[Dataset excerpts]
━━━━━━
(* ===== verification/Catalog.v ===== *)
(** * Catalog: table schemas and secondary index definitions
    ([src/catalog/catalog.go])

    A catalog holds its tables by lower-case name and, by lower-case index
    name, pointers into the [Indexes] slices of the tables.  Those slices are
    modelled with the arrays behind them, because [append] shares or moves them
    and the pointers keep the array they were taken from.  [file] is the
    content of the catalog file.  How many slots [append] reserves when it
    moves a slice is the argument [growcap]; the order of the iterations over
    the map of tables is an argument of [Save]. *)
From S2P Require Import Prelude GoLib.
From stdpp Require Import options.

Definition IntColSize : nat := 8.
Definition TextColSize : nat := 48.
Definition catalogMagicV2 : Z := 0xCA7A1061.

(** [DataType] is a byte; values other than the two below can be read from a file. *)
Definition DataType : Type := Z.
Definition TypeInt : DataType := 0.
Definition TypeText : DataType := 1.

Record ColumnDef : Type := mkCol { CName : string; CType : DataType }.

Record Value : Type := mkValue { VType : DataType; IntVal : Z; TextVal : string }.
Definition zeroValue : Value := mkValue 0 0 EmptyString.
Definition VInt (n : Z) : Value := mkValue TypeInt n EmptyString.
Definition VText (s : string) : Value := mkValue TypeText 0 s.

Record IndexDef : Type := mkIndex { IName : string; ITable : string; IColumn : string }.
Definition zeroIndex : IndexDef := mkIndex EmptyString EmptyString EmptyString.

Record Table : Type := mkTable { TName : string; Columns : list ColumnDef; Indexes : list IndexDef }.

#[export] Instance ColumnDef_eq_dec : EqDecision ColumnDef.
Proof. solve_decision. Defined.
#[export] Instance Value_eq_dec : EqDecision Value.
Proof. solve_decision. Defined.
#[export] Instance IndexDef_eq_dec : EqDecision IndexDef.
Proof. solve_decision. Defined.

Definition DataType_String (d : DataType) : string := if decide (d = TypeInt) then "INT" else "TEXT".
Definition Value_String (v : Value) : string :=
  if decide (VType v = TypeInt) then fmt_d (IntVal v) else TextVal v.

(** The first position whose element satisfies [p]. *)
Fixpoint find_index {A} (p : A → bool) (l : list A) : option nat :=
  match l with
  | [] => None
  | x :: l => if p x then Some O else S <$> find_index p l
  end.

Definition PrimaryKeyIndex (t : Table) : option nat :=
  find_index (λ c, bool_decide (CType c = TypeInt)) (Columns t).

(** [string(raw[:end])] after dropping the trailing zero bytes *)
Definition trim_zeros (raw : list byte) : list byte :=
  let fix go (l : list byte) : list byte :=
    match l with
    | [] => []
    | b :: l' => if decide (b = x00) then go l' else l
    end in
  reverse (go (reverse raw)).

(** [Table.Decode]: one value per column, from [off] on; a column of another
    type leaves the zero value and takes no bytes. *)
Fixpoint decode_cols (cols : list ColumnDef) (off : nat) (buf : list byte) : res (list Value) :=
  match cols with
  | [] => Ok []
  | c :: cols =>
      if decide (CType c = TypeInt) then
        bs ← slice_chk off IntColSize buf;
        row ← decode_cols cols (off + IntColSize) buf;
        Ok (VInt (le_dec bs) :: row)
      else if decide (CType c = TypeText) then
        raw ← slice_chk off TextColSize buf;
        row ← decode_cols cols (off + TextColSize) buf;
        Ok (VText (String.string_of_list_byte (trim_zeros raw)) :: row)
      else
        row ← decode_cols cols off buf;
        Ok (zeroValue :: row)
  end.

Definition Decode (t : Table) (buf : list byte) : res (list Value) := decode_cols (Columns t) 0 buf.

(** ** Serialization *)

(** [[]byte{byte(len(s))}] followed by the bytes of [s] *)
Definition write_str (s : string) : list byte :=
  let bs := String.list_byte_of_string s in byte_of_Z (Z.of_nat (length bs)) :: bs.

Definition writeTable (t : Table) : list byte :=
  write_str (TName t) ++
  [byte_of_Z (Z.of_nat (length (Columns t)))] ++
  concat ((λ c, write_str (CName c) ++ [byte_of_Z (CType c)]) <$> Columns t) ++
  [byte_of_Z (Z.of_nat (length (Indexes t)))] ++
  concat ((λ i, write_str (IName i) ++ write_str (IColumn i)) <$> Indexes t).

Definition read_byte : M (list byte) Z := bs ← ReadFull 1; mret (le_dec bs).
Definition read_str : M (list byte) string :=
  n ← read_byte; bs ← ReadFull (Z.to_nat n); mret (String.string_of_list_byte bs).

Section catalog.
Context `{Unicode} (growcap : nat → nat).

Definition ColIndex (name : string) (t : Table) : option nat :=
  find_index (λ c, bool_decide (ToLower (CName c) = ToLower name)) (Columns t).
━━━━━━
- _Description of the task_
Looking at the data above, count the lines that contain the string "else" and give only the count.

- _Response to the exercise_
6